The effect of fatigue protocols on knee control during functional activities
Thesis (MScPhysio)--Stellenbosch University, 2015.
ENGLISH ABSTRACT: Introduction ACL injuries are among the most serious injuries that professional and amateur sports men and women sustain. More than 120 000 ACL injuries occur annually in the USA alone. The highest incidence of ACL injuries are seen in multi-directional and multi-factorial sports such as soccer, basketball, lacrosse, American football, rugby and Australian rules football. It is hoped that the proposed review will clarify issues relating to the effect of fatigue on knee control, as it will focus on multiple movements found in different sporting codes. By including both studies on healthy adults as well as subjects who have sustained ACL injuries, a clearer picture can be formed on the global effect of fatigue on knee control. Objective The objective of this review was to identify, collate and analyse the current evidence on the effect of fatigue protocols on knee control during functional tasks, such as side-stepping, bilateral jumping/landing and crossover-cutting. Methodology A comprehensive search of electronic databases was conducted between April 2013 and August 2013 (updated in April 2014) for eligible articles for inclusion in the review. Methodological quality was assessed using a modified Downs and Black checklist. Results Ten studies met the eligibility criteria and were included in the review. The included studies reported a wide variety of fatigue protocols. Several different test movements were utilised in the studies.
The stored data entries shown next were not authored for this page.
(* ===== verification/Text.v ===== *)
(** * Rust text

    A [str] is its UTF-8 bytes.  This file models what the sources use of
    Rust's [str], [char] and [u8]: UTF-8 decoding ([from_utf8], [chars]),
    character classes, prefixes, suffixes, splitting and joining. *)

From S2P Require Import Prelude.
From S2P Require Import Bytes.
#[local] Open Scope Z_scope.

(** Rust [str]/[String]: a byte string; [from_utf8] below is the check that
    makes a byte string one. *)
Notation str := (list byte).

(** A string literal. *)
Definition rs (s : string) : str := String.list_byte_of_string s.

(** ** UTF-8 *)

Definition is_cont (b : byte) : bool := in_range 128 191 (b8 b).

(** The second byte of a three-byte sequence: no overlong forms, no
    surrogates. *)
Definition second3 (b0 b1 : byte) : bool :=
  if b8 b0 =? 224 then in_range 160 191 (b8 b1)
  else if b8 b0 =? 237 then in_range 128 159 (b8 b1)
  else is_cont b1.

(** The second byte of a four-byte sequence: no overlong forms, nothing
    above U+10FFFF. *)
Definition second4 (b0 b1 : byte) : bool :=
  if b8 b0 =? 240 then in_range 144 191 (b8 b1)
  else if b8 b0 =? 244 then in_range 128 143 (b8 b1)
  else is_cont b1.

(** The scalar values a byte string encodes, when it is valid UTF-8. *)
Fixpoint utf8_decode (l : bytes) : option (list Z) :=
  match l with
  | [] => Some []
  | b0 :: l1 =>
      if b8 b0 <? 128 then cons (b8 b0) <$> utf8_decode l1
      else match l1 with
      | [] => None
      | b1 :: l2 =>
          if in_range 194 223 (b8 b0) then
            if is_cont b1 then
              cons ((b8 b0 - 192) * 64 + (b8 b1 - 128)) <$> utf8_decode l2
            else None
          else match l2 with
          | [] => None
          | b2 :: l3 =>
              if in_range 224 239 (b8 b0) then
                if second3 b0 b1 && is_cont b2 then
                  cons ((b8 b0 - 224) * 4096 + (b8 b1 - 128) * 64 + (b8 b2 - 128))
                    <$> utf8_decode l3
                else None
              else match l3 with
              | [] => None
              | b3 :: l4 =>
                  if in_range 240 244 (b8 b0) && second4 b0 b1
                     && is_cont b2 && is_cont b3 then
                    cons ((b8 b0 - 240) * 262144 + (b8 b1 - 128) * 4096
                          + (b8 b2 - 128) * 64 + (b8 b3 - 128))
                      <$> utf8_decode l4
                  else None
              end
          end
      end
  end.

(** [std::str::from_utf8(bytes).is_ok()]. *)
Definition utf8_valid (l : bytes) : bool :=
  match utf8_decode l with Some _ => true | None => false end.

(** [s.chars()]. *)
Definition chars (s : str) : list Z := default [] (utf8_decode s).

(** [char::is_control]: the general category Cc. *)
Definition is_control (c : Z) : bool := in_range 0 31 c || in_range 127 159 c.

(** [s.chars().any(char::is_control)]. *)
Definition has_control (s : str) : bool := existsb is_control (chars s).

(** ** Byte classes *)

Definition is_ascii_digit (b : byte) : bool := in_range 48 57 (b8 b).
Definition is_ascii_lowercase (b : byte) : bool := in_range 97 122 (b8 b).
Definition is_ascii_uppercase (b : byte) : bool := in_range 65 90 (b8 b).
Definition is_ascii_alphabetic (b : byte) : bool :=
  is_ascii_lowercase b || is_ascii_uppercase b.
Definition is_ascii_alphanumeric (b : byte) : bool :=
  is_ascii_alphabetic b || is_ascii_digit b.
Definition is_ascii_control (b : byte) : bool := in_range 0 31 (b8 b) || (b8 b =? 127).
Definition is_ascii (s : str) : bool := forallb (fun b => b8 b <? 128) s.

Definition to_lower (b : byte) : byte :=
  if is_ascii_uppercase b then byte_of_Z (b8 b + 32) else b.
Definition to_upper (b : byte) : byte :=
  if is_ascii_lowercase b then byte_of_Z (b8 b - 32) else b.
Definition to_ascii_lowercase (s : str) : str := map to_lower s.
Definition to_ascii_uppercase (s : str) : str := map to_upper s.
Definition eq_ignore_ascii_case (a b : str) : bool :=
  bool_decide (to_ascii_lowercase a = to_ascii_lowercase b).

(** [matches!(s, "a" | "b" | ...)]. *)
Definition matches_str (s : str) (l : list string) : bool :=
  existsb (fun x => bool_decide (s = rs x)) l.

(** [matches!(b, b'x' | b'y' | ...)] / [b"xy".contains(&b)]. *)
Definition matches_byte (b : byte) (l : str) : bool :=
  existsb (fun c => bool_decide (b = c)) l.

(** [s.contains(c)] for an ASCII character. *)
Definition contains_byte (c : byte) (s : str) : bool :=
  existsb (fun b => bool_decide (b = c)) s.

(** [s.contains(c)] for any character. *)
Definition contains_char (c : Z) (s : str) : bool :=
  existsb (fun x => x =? c) (chars s).

(** ** Prefixes, suffixes, pieces *)

Fixpoint strip_prefix (p s : str) : option str :=
  match p, s with
  | [], _ => Some s
  | c :: p', b :: s' => if bool_decide (c = b) then strip_prefix p' s' else None
  | _ :: _, [] => None
  end.

Definition starts_with (p s : str) : bool :=
  match strip_prefix p s with Some _ => true | None => false end.

Definition strip_suffix (p s : str) : option str :=
  reverse <$> strip_prefix (reverse p) (reverse s).

Definition ends_with (p s : str) : bool :=
  match strip_suffix p s with Some _ => true | None => false end.

(** [s.split_once(pat)]: around the first occurrence. *)
Fixpoint split_once (pat s : str) : option (str * str) :=
  match strip_prefix pat s with
  | Some rest => Some ([], rest)
  | None =>
      match s with
      | [] => None
      | b :: s' =>
          match split_once pat s' with
          | Some (l, r) => Some (b :: l, r)
          | None => None
          end
      end
  end.

(** [s.split(c)] for an ASCII character: always at least one piece. *)
Fixpoint split_on (c : byte) (s : str) : list str :=
  match s with
  | [] => [[]]
  | b :: s' =>
      if bool_decide (b = c) then [] :: split_on c s'
      else match split_on c s' with
           | p :: ps => (b :: p) :: ps
           | [] => [[b]]
           end
  end.

(** [pieces.join(sep)] for a one-byte separator. *)
Fixpoint join_with (c : byte) (ps : list str) : str :=
  match ps with
  | [] => []
  | [p] => p
  | p :: ps' => p ++ c :: join_with c ps'
  end.

(** [s.replace(a, b)] for ASCII characters. *)
Definition replace_byte (a b : byte) (s : str) : str :=
  map (fun x => if bool_decide (x = a) then b else x) s.

(** [s.parse::<u32>().ok()]: an optional plus sign and at least one decimal
    digit, without overflow. *)
Fixpoint parse_digits (acc : Z) (s : str) : option Z :=
  match s with
  | [] => Some acc
  | b :: s' =>
      if is_ascii_digit b then
        let acc' := acc * 10 + (b8 b - 48) in
        if acc' <=? U32_MAX then parse_digits acc' s' else None
      else None
  end.

Definition parse_u32 (s : str) : option Z :=
  let digits := match s with
                | b :: s' => if bool_decide (b = "+"%byte) then s' else s
                | [] => []
                end in
  match digits with
  | [] => None
  | _ => parse_digits 0 digits
  end.

(** ** Lemmas *)

Lemma strip_prefix_some p s r : strip_prefix p s = Some r <-> s = p ++ r.
Proof.
  revert s; induction p as [|c p IH]; intros s; simpl; [naive_solver|].
  destruct s as [|b s]; [naive_solver|].
  case_bool_decide; subst; [rewrite IH|]; naive_solver.
Qed.

Lemma starts_with_true p s : starts_with p s = true <-> exists r, s = p ++ r.
Proof.
  unfold starts_with. destruct (strip_prefix p s) as [r|] eqn:E.
  - apply strip_prefix_some in E. naive_solver.
  - split; [done|]. intros [r Hr%strip_prefix_some]. congruence.
Qed.

Lemma strip_suffix_some p s r : strip_suffix p s = Some r <-> s = r ++ p.
Proof.
  unfold strip_suffix. rewrite fmap_Some. setoid_rewrite strip_prefix_some. split.
  - intros (x & Hs & ->).
    by rewrite <-(reverse_involutive s), Hs, reverse_app, reverse_involutive.
  - intros ->. exists (reverse r). by rewrite reverse_app, reverse_involutive.
Qed.

Lemma ends_with_true p s : ends_with p s = true <-> exists r, s = r ++ p.
Proof.
  unfold ends_with. destruct (strip_suffix p s) as [r|] eqn:E.
  - apply strip_suffix_some in E. naive_solver.
  - split; [done|]. intros [r Hr%strip_suffix_some]. congruence.
Qed.

Lemma split_once_some pat s l r : split_once pat s = Some (l, r) -> s = l ++ pat ++ r.
Proof.
  revert l r; induction s as [|b s IH]; intros l r; simpl;
    destruct (strip_prefix pat _) as [rest|] eqn:E; try naive_solver.
  - intros [= <- <-]. by apply strip_prefix_some in E.
  - intros [= <- <-]. by apply strip_prefix_some in E.
  - destruct (split_once pat s) as [[l' r']|]; [|done].
    intros [= <- <-]. simpl. f_equal. by apply IH.
Qed.

Lemma contains_byte_false c s : contains_byte c s = false <-> c ∉ s.
Proof.
  unfold contains_byte. rewrite existsb_false, Forall_forall.
  setoid_rewrite bool_decide_eq_false.
  split; [intros H Hc; by apply (H c) | intros H x Hx ->; done].
Qed.

Lemma contains_byte_true c s : contains_byte c s = true <-> c ∈ s.
Proof.
  destruct (contains_byte c s) eqn:E; [|apply contains_byte_false in E]; [|naive_solver].
  split; [intros _|done]. apply dec_stable. intros ?%contains_byte_false. congruence.
Qed.

Lemma matches_str_true s l : matches_str s l = true <-> exists x, x ∈ l /\ s = rs x.
Proof.
  unfold matches_str. rewrite existsb_exists. setoid_rewrite bool_decide_eq_true.
  setoid_rewrite list_elem_of_In. done.
Qed.

Lemma split_on_nonempty c s : split_on c s <> [].
Proof. destruct s; simpl; [done|]. case_bool_decide; [done|]. by destruct (split_on c s). Qed.

Lemma split_on_no_sep c s : Forall (fun p => c ∉ p) (split_on c s).
Proof.
  induction s as [|b s IH]; simpl; [constructor; [apply not_elem_of_nil|done]|].
  case_bool_decide; [constructor; [apply not_elem_of_nil|done]|].
  destruct (split_on c s) as [|p ps]; [repeat constructor; set_solver|].
  inversion IH; subst. constructor; [set_solver|done].
Qed.

Lemma join_split c s : join_with c (split_on c s) = s.
Proof.
  induction s as [|b s IH]; simpl; [done|].
  pose proof (split_on_nonempty c s) as Hne.
  case_bool_decide as Hb; subst; destruct (split_on c s) as [|p ps]; try done.
  - simpl in *. by rewrite IH.
  - simpl in *. destruct ps; simpl in *; by rewrite <-IH.
Qed.

Lemma split_on_piece c p : c ∉ p -> split_on c p = [p].
Proof.
  induction p as [|b p IH]; intros Hp; simpl; [done|].
  rewrite bool_decide_false by set_solver. rewrite IH by set_solver. done.
Qed.

Lemma split_on_app c p s : c ∉ p -> split_on c (p ++ c :: s) = p :: split_on c s.
Proof.
  induction p as [|b p IH]; intros Hp; simpl; [by rewrite bool_decide_true|].
  rewrite bool_decide_false by set_solver. rewrite IH by set_solver. done.
Qed.

Lemma split_join c ps :
  ps <> [] -> Forall (fun p => c ∉ p) ps -> split_on c (join_with c ps) = ps.
Proof.
  induction ps as [|p ps IH]; intros Hne Hps; [done|].
  inversion Hps; subst. destruct ps as [|q ps]; simpl; [by apply split_on_piece|].
  rewrite split_on_app by done. f_equal. by apply IH.
Qed.

(** Two texts cut at the first separator. *)
Lemma app_sep_inj c (a b x y : str) :
  c ∉ a -> c ∉ b -> a ++ c :: x = b ++ c :: y -> a = b /\ x = y.
Proof.
  revert b; induction a as [|u a IH]; intros [|v b] Ha Hb E; simpl in E; simplify_eq.
  - done.
  - set_solver.
  - set_solver.
  - destruct (IH b) as [-> ->]; [set_solver..|done|done].
Qed.

(** An ASCII byte is never part of a longer sequence, so UTF-8 decoding
    splits around it. *)
Lemma is_cont_ascii b : b8 b < 128 -> is_cont b = false.
Proof. intros. unfold is_cont. apply in_range_false. lia. Qed.

Lemma second3_ascii b0 b : b8 b < 128 -> second3 b0 b = false.
Proof.
  intros. unfold second3, is_cont. repeat case_match; apply in_range_false; lia.
Qed.

Lemma second4_ascii b0 b : b8 b < 128 -> second4 b0 b = false.
Proof.
  intros. unfold second4, is_cont. repeat case_match; apply in_range_false; lia.
Qed.

Definition decode_concat (x y : option (list Z)) : option (list Z) :=
  match x, y with Some a, Some b => Some (a ++ b) | _, _ => None end.

Lemma utf8_decode_ascii_app a c b :
  b8 c < 128 ->
  utf8_decode (a ++ c :: b) =
  decode_concat (utf8_decode a) (cons (b8 c) <$> utf8_decode b).
Proof.
  intros Hc. remember (length a) as n eqn:Hn.
  revert a Hn; induction n as [n IH] using lt_wf_ind; intros a ->.
  assert (Hlt : (b8 c <? 128) = true) by lia.
  assert (E : forall t, (length t < length a)%nat ->
     utf8_decode (t ++ c :: b) =
     decode_concat (utf8_decode t) (cons (b8 c) <$> utf8_decode b))
    by (intros t Ht; by apply (IH (length t))).
  clear IH.
  destruct a as [|b0 l1]; cbn [app utf8_decode].
  { rewrite Hlt. by destruct (utf8_decode b). }
  destruct (b8 b0 <? 128) eqn:H0.
  { rewrite E by (simpl; lia). by destruct (utf8_decode l1), (utf8_decode b). }
  destruct l1 as [|b1 l2]; cbn [app].
  { rewrite (is_cont_ascii c), (second3_ascii b0 c), (second4_ascii b0 c) by done.
    simpl. repeat case_match; simplify_eq/=; try done.
    all: by rewrite ?andb_false_r in *. }
  destruct (in_range 194 223 (b8 b0)) eqn:H1.
  { destruct (is_cont b1); [|by destruct (utf8_decode b)].
    rewrite E by (simpl; lia). by destruct (utf8_decode l2), (utf8_decode b). }
  destruct l2 as [|b2 l3]; cbn [app].
  { rewrite (is_cont_ascii c) by done. rewrite !andb_false_r. simpl.
    repeat case_match; done. }
  destruct (in_range 224 239 (b8 b0)) eqn:H2.
  { destruct (second3 b0 b1 && is_cont b2); [|by destruct (utf8_decode b)].
    rewrite E by (simpl; lia). by destruct (utf8_decode l3), (utf8_decode b). }
  destruct l3 as [|b3 l4]; cbn [app].
  { rewrite (is_cont_ascii c) by done. rewrite !andb_false_r. simpl. done. }
  destruct (in_range 240 244 (b8 b0) && _ && _ && _); [|by destruct (utf8_decode b)].
  rewrite E by (simpl; lia). by destruct (utf8_decode l4), (utf8_decode b).
Qed.

(** Plain ASCII text decodes to its own bytes. *)
Lemma utf8_decode_ascii s :
  Forall (fun b => b8 b < 128) s -> utf8_decode s = Some (map b8 s).
Proof.
  induction 1 as [|b s Hb Hs IH]; simpl; [done|].
  rewrite (proj2 (Z.ltb_lt _ _) Hb), IH. done.
Qed.

Lemma chars_ascii s : Forall (fun b => b8 b < 128) s -> chars s = map b8 s.
Proof. intros H. unfold chars. by rewrite utf8_decode_ascii. Qed.

Lemma utf8_valid_ascii s : Forall (fun b => b8 b < 128) s -> utf8_valid s = true.
Proof. intros H. unfold utf8_valid. by rewrite utf8_decode_ascii. Qed.

(** [to_ascii_lowercase] is idempotent and keeps lengths. *)
Lemma to_lower_idem b : to_lower (to_lower b) = to_lower b.
Proof.
  unfold to_lower at 2 3. destruct (is_ascii_uppercase b) eqn:E.
  - apply in_range_true in E. unfold to_lower, is_ascii_uppercase.
    rewrite b8_of_Z_small by lia. rewrite (proj2 (in_range_false _ _ _)) by lia. done.
  - unfold to_lower. by rewrite E.
Qed.

Lemma to_ascii_lowercase_idem s :
  to_ascii_lowercase (to_ascii_lowercase s) = to_ascii_lowercase s.
Proof.
  unfold to_ascii_lowercase. rewrite map_map. apply map_ext, to_lower_idem.
Qed.

Lemma split_once_first c p l r :
  c ∉ l -> split_once (c :: p) (l ++ (c :: p) ++ r) = Some (l, r).
Proof.
  induction l as [|b l IH]; intros Hc.
  - cbn [app]. destruct r; cbn [split_once strip_prefix app];
      (rewrite bool_decide_true by done);
      by rewrite (proj2 (strip_prefix_some p _ _) eq_refl).
  - cbn [app split_once strip_prefix]. rewrite bool_decide_false by set_solver.
    cbn [app] in IH. rewrite IH by set_solver. done.
Qed.

Lemma matches_byte_true b l : matches_byte b l = true <-> b ∈ l.
Proof.
  unfold matches_byte. rewrite existsb_exists. setoid_rewrite bool_decide_eq_true.
  setoid_rewrite <-list_elem_of_In. naive_solver.
Qed.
The test movements included cutting movements, drop jumps, stop jumps, vertical jumps, bilateral drop landing and rotational movements. The overall results indicated that fatigue had a negative impact on knee control. There were however studies which reported conflicting results. Gender differences were also highlighted in the results of included studies where it became evident that females tend to be more susceptible to knee injuries due to altered kinematics as a result of fatigue. Conclusion Fatigue generally seems to affect knee control negatively across various fatigue protocols. Future research should investigate using a standardised fatigue protocol to achieve more accurate and consistent results during the different functional activities.